溫故知新 Old wisdom, today’s insight — ONGO
Wealth Gained by Unjust Means — Even Held in Hand, Can It Truly Be Called Mine?
Increasing one's wealth may itself be legitimate — but if the means are not, does that wealth still belong to me?
There is no vice more repulsive than greed.
Cicero's principle, locating the legitimacy of wealth not in outcome but in process, became a root of Roman law and Western commercial ethics. The scholastic Aquinas developed this theologically into the concept of the just price, examining the fairness of the transaction itself. Modern free-market advocates, by contrast, held that any voluntary transaction was already legitimate in itself, leaving moral judgment of process to the market's own autonomy. Who judges the legitimacy of wealth, and by what standard — this question is the old root of today's debates over market regulation.

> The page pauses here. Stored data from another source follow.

(** X13. [stringToBinaryArray] writes one ["0xhh"] entry per byte, in order,
    thirteen to a row: every row but the last is full, no row is empty,
    and the array opens with a line break exactly when the text has more
    than thirteen bytes (that is, more than one row). *)
Theorem binary_array_rows (str : string) :
  exists rs : list (list string),
    binary_rows str = map (join ", ") rs /\
    concat rs = map byte_entry (list_ascii_of_string str) /\
    (forall i r, rs !! i = Some r ->
       (1 <= length r <= 13)%nat /\ ((S i < length rs)%nat -> length r = 13%nat)) /\
    length rs = ((String.length str + 12) / 13)%nat /\
    stringToBinaryArray str =
      ("{" ++ String (if (13 <? String.length str)%nat then newline else " "%char)
                     (join (String "," (String newline EmptyString))
                           (map (join ", ") rs)) ++ " }")%string.
Proof.
  destruct (binary_loop_inv (list_ascii_of_string str))
    as (rs & Hrows & Hcat & Hfull & Hlen & Hne).
  assert (exists rs',
    binary_rows str = map (join ", ") rs' /\
    concat rs' = map byte_entry (list_ascii_of_string str) /\
    (forall i r, rs' !! i = Some r ->
       (1 <= length r <= 13)%nat /\ ((S i < length rs')%nat -> length r = 13%nat)) /\
    length rs' = ((String.length str + 12) / 13)%nat) as (rs' & H1 & H2 & H3 & H4).
  { unfold binary_rows.
    destruct (fold_left binary_step (list_ascii_of_string str) (mkBin [] []))
      as [rws chs]. cbn [rows chars] in *.
    pose proof (f_equal (@length _) Hcat) as Hsz.
    rewrite length_app, length_map, length_list_ascii,
      (length_concat_rows _ Hfull) in Hsz.
    destruct chs as [|c chs]; cbn [isEmpty negb].
    - exists rs. split; [done|]. split; [by rewrite app_nil_r in Hcat|].
      specialize (Hne eq_refl). rewrite Hne in Hcat.
      destruct rs as [|r rs]; [|exfalso].
      + split; [intros i r Hi; by rewrite lookup_nil in Hi|].
        cbn [length] in *. by rewrite <- Hsz.
      + apply Forall_cons in Hfull as [Hr _].
        destruct r; [discriminate Hr|discriminate Hcat].
    - exists (rs ++ [c :: chs]). split; [by rewrite map_app, Hrows|].
      split; [rewrite concat_app; cbn [concat]; by rewrite app_nil_r|].
      split.
      + intros i r Hi. rewrite length_app. cbn [length] in *.
        destruct (decide (i < length rs)%nat) as [Hlt|Hge].
        * rewrite lookup_app_l in Hi by done.
          rewrite Forall_lookup in Hfull. specialize (Hfull _ _ Hi).
          cbn beta in Hfull. lia.
        * rewrite lookup_app_r in Hi by lia.
          destruct (i - length rs)%nat eqn:E; [|by destruct n].
          injection Hi as <-. cbn [length]. lia.
      + rewrite length_app. cbn [length] in *. rewrite <- Hsz.
        apply Nat.div_unique with (r := (length chs)%nat); lia. }
  exists rs'. split; [done|]. split; [done|]. split; [done|]. split; [done|].
  unfold stringToBinaryArray. rewrite H1, length_map, H4.
  replace (1 <? (String.length str + 12) / 13)%nat
    with (13 <? String.length str)%nat; [done|].
  destruct (Nat.ltb_spec 13 (String.length str)) as [Hl|Hl]; symmetry.
  - apply Nat.ltb_lt. apply Nat.div_le_lower_bound with (q := 2%nat); lia.
  - apply Nat.ltb_ge. apply Nat.lt_succ_r.
    apply Nat.Div0.div_lt_upper_bound; lia.
Qed.

Lemma binary_array_rows_witness :
  stringToBinaryArray "ab" = ("{ 0x61, 0x62 }")%string.
Proof.
  destruct (binary_array_rows "ab") as (rs & H1 & H2 & H3 & H4 & H5).
  rewrite H5. rewrite <- H1. reflexivity.
Defined.

End HexFacts.

(** ** The font family and icon mask tables *)

Module TableFacts.
Import structure Collector CollectorSpec QMapStringFacts.
Local Open Scope Z_scope.

Lemma contains_keys (k : string) (m : list (string * Z)) :
  QMap.contains String.compare k m = true <-> In k (QMap.keys m).
Proof.
  induction m as [|[k' v'] m IH]; simpl; [intuition discriminate|].
  destruct (String.compare k k') eqn:E.
  - apply String.compare_eq_iff in E. subst k'. intuition.
  - rewrite IH. split; [by right|]. intros [->|H]; [|done].
    by rewrite compare_refl in E.
  - rewrite IH. split; [by right|]. intros [->|H]; [|done].
    by rewrite compare_refl in E.
Qed.

Lemma insert_length_new (k : string) (v : Z) (m : list (string * Z)) :
  ~ In k (QMap.keys m) ->
  length (QMap.insert String.compare k v m) = S (length m).
Proof.
  induction m as [|[k' v'] m IH]; simpl; intros Hin; [done|].
  destruct (String.compare k k') eqn:E; simpl.
  - apply String.compare_eq_iff in E. subst k'. exfalso. apply Hin. by left.
  - done.
  - rewrite IH; [done|]. intros H. apply Hin. by right.
Qed.

Lemma first_index_lt (x : string) (l : list string) :
  In x l -> (first_index x l < length l)%nat.
Proof.
  induction l as [|y l IH]; simpl; [done|].
  destruct (String.eqb_spec x y) as [->|Hne]; [lia|].
  intros [->|H]; [done|]. specialize (IH H). lia.
Qed.

Lemma first_index_app (x : string) (l l' : list string) :
  In x l -> first_index x (l ++ l') = first_index x l.
Proof.
  induction l as [|y l IH]; simpl; [done|].
  destruct (String.eqb_spec x y) as [->|Hne]; [done|].
  intros [->|H]; [done|]. by rewrite IH.
Qed.

Lemma first_index_new (x : string) (l l' : list string) :
  ~ In x l -> first_index x (l ++ x :: l') = length l.
Proof.
  induction l as [|y l IH]; simpl; intros Hin.
  - by rewrite String.eqb_refl.
  - destruct (String.eqb_spec x y) as [->|Hne]; [exfalso; apply Hin; by left|].
    rewrite IH; [done|]. intros H. apply Hin. by right.
Qed.

Lemma first_seen_nil : first_seen [] ([], 0).
Proof.
  unfold first_seen, index_of; simpl.
  split; [done|]. split; [done|]. split; [done|]. split; [lia|done].
Qed.

(** One registration keeps the numbering in the order of first
    occurrence. *)
Lemma register_first_seen (l : list string) (tb : Table) (x : string) :
  first_seen l tb -> first_seen (l ++ [x]) (register tb x).
Proof.
  destruct tb as [m n]. unfold first_seen, register, index_of. cbn [fst snd].
  intros (Hkeys & Hn & Hrange & Honto & Horder).
  destruct (QMap.contains String.compare x m) eqn:Hc; cbn [negb fst snd].
  - apply contains_keys in Hc. apply Hkeys in Hc.
    assert (forall f, In f (l ++ [x]) <-> In f l) as Hin.
    { intros f. rewrite in_app_iff. simpl. intuition congruence. }
    split; [intros f; by rewrite Hin|]. split; [done|].
    split; [intros f Hf; apply Hrange; by apply Hin|].
    split.
    + intros k Hk. destruct (Honto k Hk) as (f & Hf & Hv).
      exists f. split; [by apply Hin|done].
    + intros f g Hf Hg. apply Hin in Hf, Hg.
      rewrite !first_index_app by done. by apply Horder.
  - assert (~ In x (QMap.keys m)) as Hnk.
    { intros H. apply contains_keys in H. congruence. }
    assert (~ In x l) as Hnl by (intros H; by apply Hnk, Hkeys).
    assert (forall f, In f l -> f <> x) as Hne by (intros f Hf ->; done).
    assert (forall f, In f l ->
              QMap.value String.compare f 0 (QMap.insert String.compare x (n + 1) m)
              = QMap.value String.compare f 0 m) as Hold.
    { intros f Hf. apply value_insert_ne. by apply Hne. }
    split; [|split; [|split; [|split]]].
    + intros f. rewrite keys_insert, in_app_iff, Hkeys. simpl. intuition congruence.
    + rewrite insert_length_new by done. lia.
    + intros f Hf. apply in_app_iff in Hf as [Hf|[<-|[]]].
      * rewrite Hold by done. specialize (Hrange f Hf). lia.
      * rewrite value_insert_eq. lia.
    + intros k Hk. destruct (decide (k = n + 1)) as [->|Hkn].
      * exists x. split; [apply in_app_iff; right; by left|].
        apply value_insert_eq.
      * destruct (Honto k ltac:(lia)) as (f & Hf & Hv).
        exists f. split; [apply in_app_iff; by left|]. by rewrite Hold.
    + intros f g Hf Hg.
      apply in_app_iff in Hf as [Hf|[<-|[]]], Hg as [Hg|[<-|[]]].
      * rewrite !Hold, !first_index_app by done. by apply Horder.
      * rewrite Hold, value_insert_eq, first_index_app, first_index_new by done.
        specialize (Hrange f Hf). pose proof (first_index_lt f l Hf). lia.
      * rewrite value_insert_eq, Hold, first_index_new, first_index_app by done.
        specialize (Hrange g Hg). pose proof (first_index_lt g l Hg). lia.
      * lia.
Qed.
(** X1. A run of [scrapeWithRetry] with [maxRetries >= 1] loads the page
    at least once and at most [maxRetries] times, backs off for at most
    [2^1 + ... + 2^(maxRetries-1)] seconds in total, makes no request to
    the structured endpoint and leaves the cache as it is. *)
Theorem scrapeWithRetry_bounds (maxRetries : Z) (w : World) :
  1 <= maxRetries ->
  let w' := (Scraper.scrapeWithRetry env c maxRetries w).2 in
  (rendered_calls w < rendered_calls w'
   <= rendered_calls w + Z.to_nat maxRetries)%nat
  /\ 0 <= slept (trace w') - slept (trace w) <= backoff_bound maxRetries
  /\ direct_calls w' = direct_calls w
  /\ cacheService w' = cacheService w.
Proof.
  intros Hmax w'.
  destruct (retry_loop_bounds maxRetries (Z.to_nat maxRetries) 1 None w)
    as (Hrc & Hrc' & Hs0 & Hs1); [lia|lia|].
  destruct (retry_loop_frame env c maxRetries (Z.to_nat maxRetries) 1 None w)
    as (Hd & Hc & _).
  fold (Scraper.scrapeWithRetry env c maxRetries w) in Hrc, Hrc', Hs0, Hs1, Hd, Hc.
  fold w' in Hrc, Hrc', Hs0, Hs1, Hd, Hc.
  assert (Hp : 2 ^ 1 <= 2 ^ maxRetries) by (apply Z.pow_le_mono_r; lia).
  rewrite Z.max_r in Hs1 by exact Hp.
  unfold backoff_bound. change (2 ^ 1) with 2 in *.
  repeat split; try lia; try assumption.
Qed.

(** X2. What [scrapeWithRetry] returns is what an attempt produced: it
    returns a record exactly when one of the first [maxRetries] attempts
    succeeds, and then the record of the first that does; it raises
    exactly when they all fail, and then the error of the last one. *)
Theorem scrapeWithRetry_outcome (maxRetries : Z) (w : World) :
  1 <= maxRetries ->
  let n0 := rendered_calls w in
  let out := Scraper.scrapeWithRetry env c maxRetries w in
  (forall v, out.1 = inr v <->
     exists k, Z.of_nat k < maxRetries /\ all_fail env c n0 k
               /\ attempt_outcome env c (n0 + k) = inr v)
  /\ (forall e, out.1 = inl e <->
        all_fail env c n0 (Z.to_nat maxRetries)
        /\ attempt_outcome env c (n0 + (Z.to_nat maxRetries - 1)) = inl e).
Proof.
  intros Hmax n0 out.
  assert (Hok : forall k v, Z.of_nat k < maxRetries -> all_fail env c n0 k ->
            attempt_outcome env c (n0 + k) = inr v -> out.1 = inr v).
  { intros k v Hk Hf Hv.
    destruct (retry_loop_success env c maxRetries k (Z.to_nat maxRetries) 1 None w v)
      as (w' & Hrun & _); [lia|lia|exact Hf|exact Hv|].
    unfold out, Scraper.scrapeWithRetry. by rewrite Hrun. }
  assert (Hko : forall e, all_fail env c n0 (Z.to_nat maxRetries) ->
            attempt_outcome env c (n0 + (Z.to_nat maxRetries - 1)) = inl e ->
            out.1 = inl e).
  { intros e Hf He.
    destruct (Z.to_nat maxRetries) as [|r] eqn:Hr; [lia|].
    replace (S r - 1)%nat with r in He by lia.
    destruct (retry_loop_exhausted env c maxRetries r 1 None w e)
      as (w' & Hrun & _); [lia| |exact He|].
    { intros i Hi. apply Hf. lia. }
    unfold out, Scraper.scrapeWithRetry. by rewrite Hr, Hrun. }
  destruct (first_success n0 (Z.to_nat maxRetries)) as [Hall | (k & v0 & Hk & Hf & Hv)].
  - destruct (Hall (Z.to_nat maxRetries - 1)%nat) as [e0 He0]; [lia|].
    pose proof (Hko e0 Hall He0) as Hout.
    split.
    + intros v. split.
      * intros H. congruence.
      * intros (k & Hk & _ & Hv). destruct (Hall k) as [e' He']; [lia|]. congruence.
    + intros e. split.
      * intros H. split; [exact Hall|]. congruence.
      * intros [_ He]. by apply Hko.
  - pose proof (Hok k v0 ltac:(lia) Hf Hv) as Hout.
    split.
    + intros v. split.
      * intros H. exists k. split; [lia|]. split; [exact Hf|]. congruence.
      * intros (k' & Hk' & Hf' & Hv'). by apply (Hok k').
    + intros e. split.
      * intros H. congruence.
      * intros [Hall _]. destruct (Hall k) as [e' He']; [lia|]. congruence.
Qed.

End RetryBounds.

Section RetryBoundsWitnesses.
Import JS Types Upstream Proc Spec Notions.

Lemma scrapeWithRetry_bounds_witness :
  1 <= 3
  /\ slept (trace (Scraper.scrapeWithRetry Samples.flaky Samples.store 3
                     (Samples.world_at 0)).2)
     - slept (trace (Samples.world_at 0)) <= backoff_bound 3.
Proof.
  assert (H : 1 <= 3) by lia.
  split; [exact H|].
  exact (proj2 (proj1 (proj2 (scrapeWithRetry_bounds Samples.flaky Samples.store 3 (Samples.world_at 0) H)))).
Defined.

Lemma scrapeWithRetry_outcome_witness :
  1 <= 3
  /\ exists k, Z.of_nat k < 3 /\ all_fail Samples.flaky Samples.store 0 k
               /\ attempt_outcome Samples.flaky Samples.store (0 + k)
                  = inr Samples.data_3.
Proof.
  assert (H : 1 <= 3) by lia.
  split; [exact H|].
  exact (proj1 (proj1 (scrapeWithRetry_outcome Samples.flaky Samples.store 3 (Samples.world_at 0) H)
                  Samples.data_3) eq_refl).
Defined.

End RetryBoundsWitnesses.

(* ===================================================================== *)
(** ** Further properties: the two channels and the normaliser *)
(* ===================================================================== *)

Section Channels.
Import JS Types Upstream Proc Spec Notions.

Variable env : Env.
Variable c : jsstring.

Lemma fetchVacancyFromAPI_run (w : World) :
  Scraper.fetchVacancyFromAPI env c w
  = (match result (axios_get env (direct_calls w) c) with
     | inl e => inl e
     | inr d =>
         if api_status d =? 0 then
           match Scraper.dartVacancy_of_payload d with
           | inl e => inl e
           | inr dv => inr (mkVacancy c dv)
           end
         else inl (ApiStatusError (api_status d))
     end,
     tick (took (axios_get env (direct_calls w) c))
       (count_direct (log (EvDirect c) w))).
Proof.
  unfold Scraper.fetchVacancyFromAPI, bind, http_get, lift, ret, throw.
  destruct (result (axios_get env (direct_calls w) c)) as [e|d]; [reflexivity|].
  destruct (api_status d =? 0); cbn [negb]; [|reflexivity].
  by destruct (Scraper.dartVacancy_of_payload d).
Qed.



(** X4. The two places that normalise a structured payload differ on its
    top-level status: the direct channel rejects a payload whose status
    is not 0, while a payload captured during a page load is normalised
    whatever its status is, so that a captured error payload without
    seats becomes the record 0/0/unknown. *)
Theorem captured_status_unchecked (w : World) (d : ApiData) (p : PageLoad) :
  api_status d <> 0 ->
  (result (axios_get env (direct_calls w) c) = inr d ->
   (Scraper.fetchVacancyFromAPI env c w).1 = inl (ApiStatusError (api_status d)))
  /\ (result (page_load env (rendered_calls w) c) = inr p ->
      captured_payload p = Some d ->
      (Scraper.scrapeVacancy env c w).1
      = match Scraper.dartVacancy_of_payload d with
        | inl e => inl e
        | inr dv => inr (mkVacancy c dv)
        end
      /\ (seat_type d = None ->
          (Scraper.scrapeVacancy env c w).1
          = inr (mkVacancy c {| available := 0; total := 0; status := unknown |}))).
Proof.
  intros Hst. split.
  - intros Hr. unfold Scraper.fetchVacancyFromAPI, bind, http_get, throw.
    rewrite Hr. apply Z.eqb_neq in Hst. by rewrite Hst.
  - intros Hr Hcap. rewrite scrapeVacancy_run. unfold attempt_outcome.
    rewrite Hr, vacancy_of_page_cases, Hcap. split; [reflexivity|].
    intros Hnone. unfold Scraper.dartVacancy_of_payload. by rewrite Hnone.
Qed.

End Channels.

Section ChannelsWitnesses.
Import JS Types Upstream Proc Spec Notions.

Lemma captured_status_unchecked_witness :
  api_status Samples2.error_payload <> 0
  /\ (Scraper.fetchVacancyFromAPI Samples2.erroring Samples.store
        (Samples.world_at 0)).1 = inl (ApiStatusError 1)
  /\ (Scraper.scrapeVacancy Samples2.erroring Samples.store
        (Samples.world_at 0)).1
     = inr (mkVacancy Samples.store
              {| available := 0; total := 0; status := unknown |}).
Proof.
  assert (H : api_status Samples2.error_payload <> 0) by discriminate.
  split; [exact H|].
  pose proof (captured_status_unchecked Samples2.erroring Samples.store
                (Samples.world_at 0) Samples2.error_payload
                Samples2.page_with_error_capture H) as [H1 H2].
  split; [exact (H1 eq_refl)|].
  exact (proj2 (H2 eq_refl eq_refl) eq_refl).
Defined.

End ChannelsWitnesses.

Section Payload.
Import JS Types Upstream Proc Spec Notions.

(** X5. The dart entry of a payload is the first seat, in array order,
    whose name is ダーツ or whose category id is "10"; the seats before it
    and after it do not matter. *)
Theorem first_dart_seat_wins (st : Z) (pre post : list Seat) (seat : Seat) :
  Forall (fun s => Scraper.is_dart s = false) pre ->
  Scraper.is_dart seat = true ->
  Scraper.dartVacancy_of_payload
    {| api_status := st; seat_type := Some (pre ++ seat :: post) |}
  = Scraper.dartVacancy_of_payload
      {| api_status := 0; seat_type := Some [seat] |}.
Proof.
  intros Hpre Hseat. unfold Scraper.dartVacancy_of_payload. simpl.
  rewrite Hseat.
  assert (Hf : List.find Scraper.is_dart (pre ++ seat :: post) = Some seat).
  { induction Hpre as [|s pre Hs _ IH]; simpl; [by rewrite Hseat|].
    by rewrite Hs. }
  by rewrite Hf.
Qed.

In an age when the source of assets is questioned more often than the amount itself, this ancient principle — asking first about the justice of the process — has not aged a day.
Cicero did not deny the legitimacy of increasing one's wealth.
📝I, Too, Stand Before It
Cicero did not deny the legitimacy of increasing one's wealth. He only attached conditions: the means must not be unjust, must harm no one, and must be gained legitimately. I recognize these conditions ask about process, not outcome — not how much was earned, but how. I too consider today how much of what I have gained I could proudly explain, right down to the process.